> _WHAT IS EXPECTED_: Could you set down exactly the lines of the data below, starting at the one that holds "docker_auth) by discriminate." and ending at the one that holds "the completion at", both included, and only those?

Stored data entries:
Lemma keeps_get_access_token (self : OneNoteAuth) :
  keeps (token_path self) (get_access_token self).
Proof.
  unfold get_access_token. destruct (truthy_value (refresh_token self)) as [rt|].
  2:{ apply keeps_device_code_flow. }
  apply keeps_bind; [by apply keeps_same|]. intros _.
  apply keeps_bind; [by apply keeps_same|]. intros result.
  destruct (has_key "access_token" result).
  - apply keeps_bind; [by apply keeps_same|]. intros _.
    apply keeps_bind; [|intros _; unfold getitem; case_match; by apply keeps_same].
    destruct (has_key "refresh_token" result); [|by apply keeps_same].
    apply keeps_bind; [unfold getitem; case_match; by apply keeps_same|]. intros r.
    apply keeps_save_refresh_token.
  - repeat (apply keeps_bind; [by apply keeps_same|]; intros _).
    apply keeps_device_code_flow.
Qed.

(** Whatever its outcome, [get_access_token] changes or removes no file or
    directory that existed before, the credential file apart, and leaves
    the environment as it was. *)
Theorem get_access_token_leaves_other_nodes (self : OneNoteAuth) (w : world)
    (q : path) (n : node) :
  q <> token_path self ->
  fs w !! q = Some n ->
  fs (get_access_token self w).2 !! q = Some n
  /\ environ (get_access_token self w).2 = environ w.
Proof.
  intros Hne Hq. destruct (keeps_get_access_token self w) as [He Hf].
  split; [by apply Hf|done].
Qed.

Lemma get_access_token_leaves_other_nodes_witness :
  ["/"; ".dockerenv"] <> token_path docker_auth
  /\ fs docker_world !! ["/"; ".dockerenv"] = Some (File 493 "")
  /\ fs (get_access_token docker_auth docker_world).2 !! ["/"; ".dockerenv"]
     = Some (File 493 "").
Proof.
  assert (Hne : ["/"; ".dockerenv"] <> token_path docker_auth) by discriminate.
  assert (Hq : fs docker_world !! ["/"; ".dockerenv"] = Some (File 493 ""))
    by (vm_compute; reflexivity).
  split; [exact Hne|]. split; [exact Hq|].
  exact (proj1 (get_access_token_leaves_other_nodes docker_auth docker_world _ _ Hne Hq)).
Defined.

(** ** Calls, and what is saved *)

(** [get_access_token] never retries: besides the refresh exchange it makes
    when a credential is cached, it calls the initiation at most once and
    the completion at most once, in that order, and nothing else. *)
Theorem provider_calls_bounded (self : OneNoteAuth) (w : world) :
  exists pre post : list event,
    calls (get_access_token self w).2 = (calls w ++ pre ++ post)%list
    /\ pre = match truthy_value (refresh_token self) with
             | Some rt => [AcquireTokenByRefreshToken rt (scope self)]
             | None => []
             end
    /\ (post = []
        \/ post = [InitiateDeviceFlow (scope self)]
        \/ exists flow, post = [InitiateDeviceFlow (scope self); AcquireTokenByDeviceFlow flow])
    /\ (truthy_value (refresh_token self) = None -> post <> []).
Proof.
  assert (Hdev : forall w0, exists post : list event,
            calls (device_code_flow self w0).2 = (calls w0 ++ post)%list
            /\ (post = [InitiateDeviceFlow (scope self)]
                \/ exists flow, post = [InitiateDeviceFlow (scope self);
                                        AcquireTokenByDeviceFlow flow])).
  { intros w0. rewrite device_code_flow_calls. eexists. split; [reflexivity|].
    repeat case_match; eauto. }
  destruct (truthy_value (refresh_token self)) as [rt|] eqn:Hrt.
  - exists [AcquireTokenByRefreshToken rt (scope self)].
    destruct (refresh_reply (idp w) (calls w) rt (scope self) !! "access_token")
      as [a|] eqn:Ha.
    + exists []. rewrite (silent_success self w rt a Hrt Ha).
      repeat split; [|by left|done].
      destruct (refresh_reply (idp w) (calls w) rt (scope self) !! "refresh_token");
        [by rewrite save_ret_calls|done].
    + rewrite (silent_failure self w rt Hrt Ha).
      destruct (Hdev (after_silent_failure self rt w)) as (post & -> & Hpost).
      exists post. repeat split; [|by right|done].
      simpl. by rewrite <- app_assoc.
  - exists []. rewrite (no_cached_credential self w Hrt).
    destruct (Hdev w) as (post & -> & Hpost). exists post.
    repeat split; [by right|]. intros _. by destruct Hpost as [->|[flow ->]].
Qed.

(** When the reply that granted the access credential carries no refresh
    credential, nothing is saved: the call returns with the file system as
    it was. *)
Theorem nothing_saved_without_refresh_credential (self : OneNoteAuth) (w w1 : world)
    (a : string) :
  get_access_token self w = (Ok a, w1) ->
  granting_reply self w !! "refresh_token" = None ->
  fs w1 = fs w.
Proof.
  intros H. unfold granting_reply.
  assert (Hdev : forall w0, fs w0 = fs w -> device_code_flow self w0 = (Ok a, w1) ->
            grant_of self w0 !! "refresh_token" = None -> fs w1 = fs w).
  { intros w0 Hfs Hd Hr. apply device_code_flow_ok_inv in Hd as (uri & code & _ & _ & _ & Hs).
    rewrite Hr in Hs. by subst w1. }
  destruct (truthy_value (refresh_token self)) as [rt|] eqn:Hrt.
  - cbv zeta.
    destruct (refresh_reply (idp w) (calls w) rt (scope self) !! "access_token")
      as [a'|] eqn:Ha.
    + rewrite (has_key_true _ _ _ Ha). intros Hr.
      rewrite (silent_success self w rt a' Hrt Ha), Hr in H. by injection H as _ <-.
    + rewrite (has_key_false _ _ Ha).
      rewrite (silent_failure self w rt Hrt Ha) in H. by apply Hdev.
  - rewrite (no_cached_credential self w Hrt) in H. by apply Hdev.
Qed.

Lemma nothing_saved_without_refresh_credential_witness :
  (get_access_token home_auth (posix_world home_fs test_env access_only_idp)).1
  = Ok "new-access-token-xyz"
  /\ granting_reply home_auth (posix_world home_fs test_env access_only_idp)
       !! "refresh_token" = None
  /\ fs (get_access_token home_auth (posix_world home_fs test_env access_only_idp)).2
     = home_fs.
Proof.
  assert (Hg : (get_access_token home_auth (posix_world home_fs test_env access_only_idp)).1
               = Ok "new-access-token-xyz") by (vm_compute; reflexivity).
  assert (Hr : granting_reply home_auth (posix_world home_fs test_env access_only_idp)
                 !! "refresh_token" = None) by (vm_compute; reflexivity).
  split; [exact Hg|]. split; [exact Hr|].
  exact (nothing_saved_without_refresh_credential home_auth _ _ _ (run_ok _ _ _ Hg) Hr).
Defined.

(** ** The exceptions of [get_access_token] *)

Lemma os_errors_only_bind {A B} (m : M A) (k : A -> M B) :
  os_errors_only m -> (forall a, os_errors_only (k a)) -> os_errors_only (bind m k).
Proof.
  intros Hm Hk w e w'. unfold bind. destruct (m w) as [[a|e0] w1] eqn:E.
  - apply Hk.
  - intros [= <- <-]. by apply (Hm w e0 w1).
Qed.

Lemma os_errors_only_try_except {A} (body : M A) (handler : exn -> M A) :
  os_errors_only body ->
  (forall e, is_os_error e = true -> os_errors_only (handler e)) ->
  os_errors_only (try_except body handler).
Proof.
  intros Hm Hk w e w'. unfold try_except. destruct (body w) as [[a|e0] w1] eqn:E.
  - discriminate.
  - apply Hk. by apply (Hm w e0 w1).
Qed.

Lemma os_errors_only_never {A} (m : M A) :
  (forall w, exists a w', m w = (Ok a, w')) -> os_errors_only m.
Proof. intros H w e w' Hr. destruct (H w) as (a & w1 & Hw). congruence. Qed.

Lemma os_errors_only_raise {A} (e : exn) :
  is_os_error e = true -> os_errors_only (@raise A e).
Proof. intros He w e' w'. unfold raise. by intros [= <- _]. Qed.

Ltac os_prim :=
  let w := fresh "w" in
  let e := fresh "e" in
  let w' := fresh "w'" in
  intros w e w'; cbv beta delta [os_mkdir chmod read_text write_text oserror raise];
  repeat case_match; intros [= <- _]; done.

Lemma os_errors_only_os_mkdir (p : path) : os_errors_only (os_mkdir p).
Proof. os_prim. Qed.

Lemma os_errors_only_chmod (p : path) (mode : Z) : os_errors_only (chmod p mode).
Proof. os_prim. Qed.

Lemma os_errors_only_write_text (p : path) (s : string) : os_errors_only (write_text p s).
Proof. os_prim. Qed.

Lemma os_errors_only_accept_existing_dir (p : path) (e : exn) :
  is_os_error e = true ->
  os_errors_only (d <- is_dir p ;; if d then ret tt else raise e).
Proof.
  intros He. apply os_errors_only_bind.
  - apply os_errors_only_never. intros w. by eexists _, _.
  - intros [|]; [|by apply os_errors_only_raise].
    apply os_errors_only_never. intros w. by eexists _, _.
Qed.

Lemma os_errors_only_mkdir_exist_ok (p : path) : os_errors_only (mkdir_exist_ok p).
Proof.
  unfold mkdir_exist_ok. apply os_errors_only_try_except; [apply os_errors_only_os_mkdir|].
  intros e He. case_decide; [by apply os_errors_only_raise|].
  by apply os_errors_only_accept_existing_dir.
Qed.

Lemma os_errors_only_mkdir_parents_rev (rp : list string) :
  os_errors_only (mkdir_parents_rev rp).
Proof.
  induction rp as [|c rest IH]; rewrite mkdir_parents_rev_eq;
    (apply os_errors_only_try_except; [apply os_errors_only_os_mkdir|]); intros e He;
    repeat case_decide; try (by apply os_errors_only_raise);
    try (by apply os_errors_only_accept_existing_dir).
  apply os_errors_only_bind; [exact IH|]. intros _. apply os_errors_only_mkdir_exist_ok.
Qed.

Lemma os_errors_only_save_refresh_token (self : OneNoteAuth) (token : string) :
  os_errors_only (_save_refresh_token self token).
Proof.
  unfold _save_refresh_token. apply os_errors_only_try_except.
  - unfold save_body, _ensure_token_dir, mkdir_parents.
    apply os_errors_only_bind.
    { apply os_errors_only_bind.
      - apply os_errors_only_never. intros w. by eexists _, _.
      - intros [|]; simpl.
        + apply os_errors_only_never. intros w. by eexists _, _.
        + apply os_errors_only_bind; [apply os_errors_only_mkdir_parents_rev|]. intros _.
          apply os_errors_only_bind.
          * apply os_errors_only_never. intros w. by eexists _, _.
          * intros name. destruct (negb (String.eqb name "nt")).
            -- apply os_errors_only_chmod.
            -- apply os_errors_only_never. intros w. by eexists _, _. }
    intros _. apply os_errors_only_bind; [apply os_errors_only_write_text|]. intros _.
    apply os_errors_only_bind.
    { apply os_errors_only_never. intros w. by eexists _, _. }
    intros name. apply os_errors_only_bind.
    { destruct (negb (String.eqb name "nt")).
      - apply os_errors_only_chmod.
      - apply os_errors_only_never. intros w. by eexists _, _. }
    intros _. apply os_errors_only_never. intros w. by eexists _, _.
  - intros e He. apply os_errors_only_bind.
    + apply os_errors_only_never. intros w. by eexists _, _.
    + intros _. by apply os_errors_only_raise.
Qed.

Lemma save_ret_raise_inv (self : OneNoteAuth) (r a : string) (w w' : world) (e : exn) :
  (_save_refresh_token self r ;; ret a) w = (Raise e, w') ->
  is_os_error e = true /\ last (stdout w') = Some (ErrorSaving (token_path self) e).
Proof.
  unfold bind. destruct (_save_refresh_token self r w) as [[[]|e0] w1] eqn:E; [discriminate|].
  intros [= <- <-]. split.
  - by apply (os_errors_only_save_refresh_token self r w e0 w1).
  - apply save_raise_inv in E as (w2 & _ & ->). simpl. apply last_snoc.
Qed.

> _RESPONSE TO THIS EXERCISE_:
  assert (Hne : ["/"; ".dockerenv"] <> token_path docker_auth) by discriminate.
  assert (Hq : fs docker_world !! ["/"; ".dockerenv"] = Some (File 493 ""))
    by (vm_compute; reflexivity).
  split; [exact Hne|]. split; [exact Hq|].
  exact (proj1 (get_access_token_leaves_other_nodes docker_auth docker_world _ _ Hne Hq)).
Defined.

(** ** Calls, and what is saved *)

(** [get_access_token] never retries: besides the refresh exchange it makes
    when a credential is cached, it calls the initiation at most once and
    the completion at most once, in that order, and nothing else. *)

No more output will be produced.